_EXERCISE INSTRUCTIONS_: Beginning with the line that contains "by rewrite !insert_insert_eq.", transcribe every line down to the end of the entries, exactly, and no other lines.

_DATASET_:
(** One step of a save that is not its last. *)
Lemma save_goes_on cfg th ch s st payload ph ph' fs' :
  sy_status s = PsRunning -> sy_tasks s !! th = Some (TSave st payload ph) ->
  write_exec (cfg_persist cfg) payload ch (ph, sy_fs s) = Some (ph', fs') ->
  (forall r, ph' <> WDone r) ->
  sys_exec cfg (SvIo th ch) s = Some (keep_task s th (TSave st payload ph') fs', None).
Proof.
  intros Hs Ht Hw Hr. unfold sys_exec, io_exec. rewrite Hs, Ht, Hw. cbn.
  destruct ph'; try done. by destruct (Hr r).
Qed.

Lemma save_ends cfg th ch s st payload ph fs' :
  sy_status s = PsRunning -> sy_tasks s !! th = Some (TSave st payload ph) ->
  write_exec (cfg_persist cfg) payload ch (ph, sy_fs s) = Some (WDone WrOk, fs') ->
  sys_exec cfg (SvIo th ch) s = Some (end_task s th fs', Some st).
Proof. intros Hs Ht Hw. unfold sys_exec, io_exec. by rewrite Hs, Ht, Hw. Qed.

(** The process is told to stop: the main thread begins the last save. *)
Definition stopping (s : System) (payload : bytes) : System :=
  let c := sy_coord s in
  mkSystem (mkCoord (co_fabric c) false (co_workers c) (co_conns c) (co_mutex c) (co_accept c) false)
    (<[None := TSave (export_persisted (co_fabric c)) payload WStart]> (sy_tasks s)) (sy_fs s) PsRunning.

Lemma stop_begins cfg s payload :
  sy_status s = PsRunning -> co_main (sy_coord s) = true -> sy_tasks s !! None = None ->
  cfg_persist cfg <> "" -> serialize_state (export_persisted (co_fabric (sy_coord s))) = inr payload ->
  sys_run cfg [SvThread EvSignal; SvThread EvMain] s = Some (stopping s payload, []).
Proof.
  intros Hs Hm Ht Hp Hser. destruct s as [c tasks fs stt]. cbn in *. subst stt.
  unfold sys_exec, thread_exec. cbn. unfold status_of. cbn. rewrite Hm. cbn.
  rewrite bool_decide_true by done. unfold stop_output. cbn.
  destruct (String.eqb_spec (cfg_persist cfg) "") as [|_]; [done|]. cbn. rewrite Hser. cbn.
  unfold stopping, status_of. cbn. rewrite bool_decide_false; [done|]. by rewrite lookup_insert_eq.
Qed.

(** A save of the main thread up to the point where the temporary file is closed. *)
Lemma save_closes cfg th s st payload :
  sy_status s = PsRunning -> sy_tasks s !! th = Some (TSave st payload WStart) ->
  fs_ok (sy_fs s) -> bsize payload <= kMaxPersistPayload ->
  exists calls i fs',
    sys_run cfg (SvIo th <$> calls) s = Some (keep_task s th (TSave st payload WClosed) fs', []) /\
    fs_names fs' !! tmp_of (cfg_persist cfg) = Some i.
Proof.
  intros Hs Ht Hok Hsz. set (tmp := tmp_of (cfg_persist cfg)). set (file := persist_file payload).
  destruct (fs_open_trunc (sy_fs s) tmp) as [i fs1] eqn:Ho.
  destruct (open_untouched _ _ _ _ Hok Ho) as (_ & Hn & _).
  exists [IoOpen; IoWrite (length file); IoClose], i,
    (fs_write fs1 i 0 file). split; [|done].
  set (s1 := keep_task s th (TSave st payload (WWriting i 0)) fs1).
  set (s2 := keep_task s1 th (TSave st payload (WWriting i (0 + length file))) (fs_write fs1 i 0 file)).
  apply (sys_run_cons _ _ _ _ s1 None _ []).
  { apply save_goes_on with (ph := WStart); try done. cbn [write_exec sy_fs].
    rewrite bool_decide_false by lia. unfold tmp in Ho. by rewrite Ho. }
  apply (sys_run_cons _ _ _ _ s2 None _ []).
  { apply save_goes_on with (ph := WWriting i 0); try done; [by apply lookup_insert_eq|].
    cbn [write_exec sy_fs s1 keep_task]. fold file. rewrite bool_decide_true by lia.
    by rewrite drop_0, take_ge. }
  apply (sys_run_cons _ _ _ _ (keep_task s2 th (TSave st payload WClosed) (fs_write fs1 i 0 file)) None _ []).
  { apply save_goes_on with (ph := WWriting i (0 + length file)); try done; [by apply lookup_insert_eq|].
    cbn [write_exec sy_fs s2 keep_task]. fold file. by rewrite bool_decide_true. }
  cbn [sys_run]. unfold s2, s1, keep_task. cbn [sy_coord sy_tasks sy_status].
  by rewrite !insert_insert_eq.
Qed.

Lemma sys_run_app cfg evs evs' s s1 os1 s2 os2 :
  sys_run cfg evs s = Some (s1, os1) -> sys_run cfg evs' s1 = Some (s2, os2) ->
  sys_run cfg (evs ++ evs') s = Some (s2, os1 ++ os2).
Proof.
  revert s os1. induction evs as [|e evs IH]; intros s os1 H1 H2; simpl in *; [by simplify_eq|].
  destruct (sys_exec cfg e s) as [[s' o]|]; simpl in *; [|done].
  destruct (sys_run cfg evs s') as [[s'' os]|] eqn:Hr; simpl in *; [|done]. simplify_eq.
  rewrite (IH s' os Hr H2). simpl. by rewrite app_assoc.
Qed.

(** The second writer opens the closed temporary file of the first, who then renames it. *)
Lemma reopen_and_rename fs path i :
  fs_names fs !! tmp_of path = Some i ->
  exists fs1 fs2, fs_open_trunc fs (tmp_of path) = (i, fs1) /\
    fs_rename fs1 (tmp_of path) path = Some fs2 /\ fs_read fs2 path = Some [].
Proof.
  intros Hn. unfold fs_open_trunc. rewrite Hn. eexists _, _. split; [done|].
  unfold fs_rename. simpl. rewrite Hn. simpl. split; [done|]. unfold fs_read. simpl.
  rewrite lookup_insert_eq. simpl. by rewrite lookup_insert_eq.
Qed.

Lemma boot_empty epoch path fs :
  fs_read fs path = Some [] ->
  read_persisted fs path = inl "truncated header" /\
  coordinator_boot epoch path fs = Some (fabric_init (mkGen epoch) (mkGen 1)).
Proof.
  intros Hr. assert (read_persisted fs path = inl "truncated header") as Hread
    by (unfold read_persisted; by rewrite Hr).
  split; [done|]. unfold coordinator_boot. rewrite Hread. by case_match.
Qed.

_RESPONSE AREA_:
  by rewrite !insert_insert_eq.
Qed.

Lemma sys_run_app cfg evs evs' s s1 os1 s2 os2 :
  sys_run cfg evs s = Some (s1, os1) -> sys_run cfg evs' s1 = Some (s2, os2) ->
  sys_run cfg (evs ++ evs') s = Some (s2, os1 ++ os2).
Proof.
  revert s os1. induction evs as [|e evs IH]; intros s os1 H1 H2; simpl in *; [by simplify_eq|].
  destruct (sys_exec cfg e s) as [[s' o]|]; simpl in *; [|done].
  destruct (sys_run cfg evs s') as [[s'' os]|] eqn:Hr; simpl in *; [|done]. simplify_eq.
  rewrite (IH s' os Hr H2). simpl. by rewrite app_assoc.
Qed.

(** The second writer opens the closed temporary file of the first, who then renames it. *)
Lemma reopen_and_rename fs path i :
  fs_names fs !! tmp_of path = Some i ->
  exists fs1 fs2, fs_open_trunc fs (tmp_of path) = (i, fs1) /\
    fs_rename fs1 (tmp_of path) path = Some fs2 /\ fs_read fs2 path = Some [].
Proof.
  intros Hn. unfold fs_open_trunc. rewrite Hn. eexists _, _. split; [done|].
  unfold fs_rename. simpl. rewrite Hn. simpl. split; [done|]. unfold fs_read. simpl.
  rewrite lookup_insert_eq. simpl. by rewrite lookup_insert_eq.
Qed.

Lemma boot_empty epoch path fs :
  fs_read fs path = Some [] ->
  read_persisted fs path = inl "truncated header" /\
  coordinator_boot epoch path fs = Some (fabric_init (mkGen epoch) (mkGen 1)).
Proof.
  intros Hr. assert (read_persisted fs path = inl "truncated header") as Hread
    by (unfold read_persisted; by rewrite Hr).
  split; [done|]. unfold coordinator_boot. rewrite Hread. by case_match.
Qed.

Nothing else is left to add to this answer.